▶ _Your goal_:
Please set down exactly the lines of the listing below from the line containing "destruct_and?; congruence." through the line containing "[Run] before it", both lines included, leaving out all other lines.
** Opening Dataset block **
Lemma reachable_ind (P : State -> Prop) :
  (∀ id, P (NewCell id)) ->
  (∀ s l s', reachable s -> P s -> step s l = Some s' -> P s') ->
  ∀ s, reachable s -> P s.
Proof.
  intros Hinit Hstep s (id & ls & Hrun).
  assert (∀ ls s0 s1, reachable s0 -> P s0 -> run s0 ls = Some s1 -> P s1) as Hgen.
  { clear ls Hrun. induction ls as [|l ls IH]; simpl; intros s0 s1 Hr HP Hrun.
    - now simplify_eq.
    - destruct (step s0 l) as [s2|] eqn:Hs; [|discriminate].
      eapply (IH s2); eauto using reachable_step. }
  eapply (Hgen ls (NewCell id)); eauto. exists id, []. reflexivity.
Qed.

Lemma loop_events_sublist (l : list Event) : loop_events l `sublist_of` l.
Proof.
  induction l as [|e l IH]; simpl; [constructor|].
  destruct (loop_event e); now constructor.
Qed.

Lemma close_position (l1 l2 : list Event) (e : error) :
  l1 ++ EvLoopStoppedClosed :: l2
  = EvRunReturned e :: assignments e ++ [EvLoopStoppedClosed] ->
  l1 = EvRunReturned e :: assignments e ∧ l2 = [].
Proof.
  intros Heq.
  destruct l1 as [|x l1]; simpl in Heq; [discriminate|].
  injection Heq as -> Heq.
  unfold assignments in *. case_bool_decide; simpl in Heq.
  - destruct l1 as [|y l1]; simpl in Heq; [discriminate|].
    injection Heq as -> Heq.
    destruct l1 as [|z l1]; simpl in Heq; [now simplify_eq|].
    injection Heq as -> Heq. destruct l1; discriminate.
  - destruct l1 as [|z l1]; simpl in Heq; [now simplify_eq|].
    injection Heq as -> Heq. destruct l1; discriminate.
Qed.

Lemma closed_iff_done (s : State) :
  loop_inv s -> (loopStopped (cell s) = true <-> ∃ t, gpc s = GDone t).
Proof.
  unfold loop_inv. intros Hl. split.
  - intros Hst. destruct (gpc s); eauto;
      repeat match goal with E : ∃ _, _ |- _ => destruct E end;
      destruct_and?; congruence.
  - intros [t Hg]. rewrite Hg in Hl. destruct Hl as (? & ? & ? & ? & ?). assumption.
Qed.

End Further.

(** X1.  The channel [loopStopped] is closed exactly when the goroutine has
    finished.  The close is in the log once at most, with the return of
    [Run] before it and no event of the goroutine after it; and once the
    channel is closed the goroutine takes no further step: [Run] does not
    return again, no task is executed, nothing is closed twice. *)
Theorem loopStopped_closed_once_after_Run `{Host} (s : State) :
  reachable s ->
  (loopStopped (cell s) = true <-> In EvLoopStoppedClosed (log s))
  ∧ (loopStopped (cell s) = true <-> ∃ t, gpc s = GDone t)
  ∧ (∀ l1 l2,
       log s = l1 ++ EvLoopStoppedClosed :: l2 ->
       (∃ err, In (EvRunReturned err) l1)
       ∧ ¬ In EvLoopStoppedClosed (l1 ++ l2)
       ∧ ∀ e, In e l2 -> loop_event e = false)
  ∧ (loopStopped (cell s) = true ->
     step s LoopGo = None
     ∧ (∀ r, step s (RunReturns r) = None)
     ∧ ∀ o, step s (LoopExec o) = None).
Proof.
  intros Hr. destruct (reachable_invariant s Hr) as (Hl & _).
  pose proof (closed_iff_done s Hl) as Hdone.
  assert (∀ l1 l2, log s = l1 ++ EvLoopStoppedClosed :: l2 ->
          ∃ e, loop_events l1 = EvRunReturned e :: assignments e
               ∧ loop_events l2 = [] ∧ ∃ t, gpc s = GDone t) as Hpos.
  { intros l1 l2 Hlog.
    assert (loop_events (log s)
            = loop_events l1 ++ EvLoopStoppedClosed :: loop_events l2) as Hev.
    { rewrite Hlog, loop_events_app. reflexivity. }
    unfold loop_inv in Hl. destruct (gpc s) eqn:Hg.
    - destruct Hl as [Hl _]. rewrite Hl in Hev. destruct (loop_events l1); discriminate.
    - destruct Hl as [Hl _]. rewrite Hl in Hev.
      destruct (loop_events l1) as [|? [|? ?]]; discriminate.
    - destruct Hl as [Hl _]. rewrite Hl in Hev.
      destruct (loop_events l1) as [|? [|? ?]]; discriminate.
    - destruct Hl as (e & Hl & _). rewrite Hl in Hev. exfalso.
      assert (In EvLoopStoppedClosed (EvRunReturned e :: assignments e)) as Hin
        by (rewrite Hev; apply in_or_app; simpl; auto).
      destruct Hin as [?|Hin]; [discriminate|].
      apply In_assignments in Hin. discriminate.
    - destruct Hl as (e & Hl & _). rewrite Hl in Hev. symmetry in Hev.
      apply close_position in Hev. destruct Hev as [? ?]. eauto 10. }
  split; [|split; [exact Hdone|split]].
  - split.
    + intros Hst. apply Hdone in Hst. destruct Hst as [t Hg].
      unfold loop_inv in Hl. rewrite Hg in Hl. destruct Hl as (e & Hev & _).
      assert (In EvLoopStoppedClosed (loop_events (log s))) as Hin.
      { rewrite Hev. right. apply in_or_app. simpl. auto. }
      apply filter_In in Hin. tauto.
    + intros Hin. apply list_elem_of_In, list_elem_of_split in Hin.
      destruct Hin as (l1 & l2 & Hlog).
      destruct (Hpos _ _ Hlog) as (_ & _ & _ & Hg). apply Hdone, Hg.
  - intros l1 l2 Hlog. destruct (Hpos _ _ Hlog) as (e & H1 & H2 & _).
    split; [|split].
    + exists e. assert (In (EvRunReturned e) (loop_events l1)) as Hin
        by (rewrite H1; simpl; auto).
      apply filter_In in Hin. tauto.
    + intros Hin. apply in_app_or in Hin. destruct Hin as [Hin|Hin];
        (apply In_loop_events in Hin; [|reflexivity]).
      * rewrite H1 in Hin. destruct Hin as [?|Hin]; [discriminate|].
        apply In_assignments in Hin. discriminate.
      * rewrite H2 in Hin. destruct Hin.
    + intros e' Hin. destruct (loop_event e') eqn:E; [|reflexivity].
      apply In_loop_events in Hin; [|assumption]. rewrite H2 in Hin. destruct Hin.
  - intros Hst. apply Hdone in Hst. destruct Hst as [t Hg].
    unfold step, step_loop, step_exec. rewrite Hg. auto.
Qed.

Lemma loopStopped_closed_once_witness :
  reachable (@after plain_host stop_twice)
  ∧ loopStopped (cell (@after plain_host stop_twice)) = true
  ∧ @step plain_host (after stop_twice) LoopGo = None
  ∧ In EvLoopStoppedClosed (log (@after plain_host stop_twice)).
Proof.
  assert (reachable (@after plain_host stop_twice)) as Hr.
  { exists "cell", stop_twice. vm_compute. reflexivity. }
  assert (loopStopped (cell (@after plain_host stop_twice)) = true) as Hst.
  { vm_compute. reflexivity. }
  split; [exact Hr|]. split; [exact Hst|].
  destruct (loopStopped_closed_once_after_Run _ Hr) as (Hlog & _ & _ & Hstuck).
  split; [exact (proj1 (Hstuck Hst))|exact (proj1 Hlog Hst)].
Defined.
(** The stanzas before the quit message are served in order, and the loop
    goes on with what follows them. *)
Lemma loop_app before rest w :
  Forall (λ stanza, is_quit stanza.2 = false) before →
  Forall (returns b sender) before →
  incoming w = before ++ rest →
  loop b sender "Err" (before ++ rest) w =
    loop b sender "Err" rest
      (mkWorld rest (outgoing w ++ replies_of b sender before)
               (events w ++ events_of b sender before) (log w ++ log_of before)).
Proof.
  intros Hquit Hret. revert w.
  induction Hquit as [|[stanza_type entry] before Hq Hquit IH]; intros w Hin.
  - destruct w as [i o e l]. simpl in *. subst i. by rewrite !app_nil_r.
  - apply Forall_cons in Hret as [Hr Hret]. simpl in Hq, Hr.
    specialize (IH Hret).
    change (((stanza_type, entry) :: before) ++ rest)
      with ((stanza_type, entry) :: (before ++ rest)).
    cbn [loop]. rewrite Hq.
    change (replies_of b sender ((stanza_type, entry) :: before))
      with ((if stanza_type =? STZ_MSG
             then fst (callback_message b (mkMessage entry sender "Err")) else [])
            ++ replies_of b sender before).
    change (events_of b sender ((stanza_type, entry) :: before))
      with ((if stanza_type =? STZ_MSG then [CallbackMessage (mkMessage entry sender "Err")]
             else if stanza_type =? STZ_PRE then [CallbackPresence entry] else [])
            ++ events_of b sender before).
    change (log_of ((stanza_type, entry) :: before))
      with ((if stanza_type =? STZ_MSG then []
             else if stanza_type =? STZ_PRE
                  then [LogRecord INFO "Presence stanza received." [] false]
             else if stanza_type =? STZ_IQ
                  then [LogRecord INFO "IQ stanza received." [] false]
             else [LogRecord ERROR "Unknown stanza type." [] false])
            ++ log_of before).
    destruct (stanza_type =? STZ_MSG) eqn:Hmsg.
    + destruct (callback_message b (mkMessage entry sender "Err")) as [sent r] eqn:Hcb.
      simpl in Hr. subst r. rewrite foldl_send_message. simpl.
      rewrite IH by done. simpl. by rewrite <- !app_assoc.
    + destruct (stanza_type =? STZ_PRE) eqn:Hpre.
      * rewrite Hr. simpl. rewrite IH by done. simpl. by rewrite <- !app_assoc.
      * destruct (stanza_type =? STZ_IQ) eqn:Hiq; unfold logging; simpl;
          rewrite IH by done; simpl; by rewrite <- !app_assoc.
Qed.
** Closing Dataset block **
▶ _Your response_:
      destruct_and?; congruence.
  - intros [t Hg]. rewrite Hg in Hl. destruct Hl as (? & ? & ? & ? & ?). assumption.
Qed.

End Further.

(** X1.  The channel [loopStopped] is closed exactly when the goroutine has
    finished.  The close is in the log once at most, with the return of
    [Run] before it and no event of the goroutine after it; and once the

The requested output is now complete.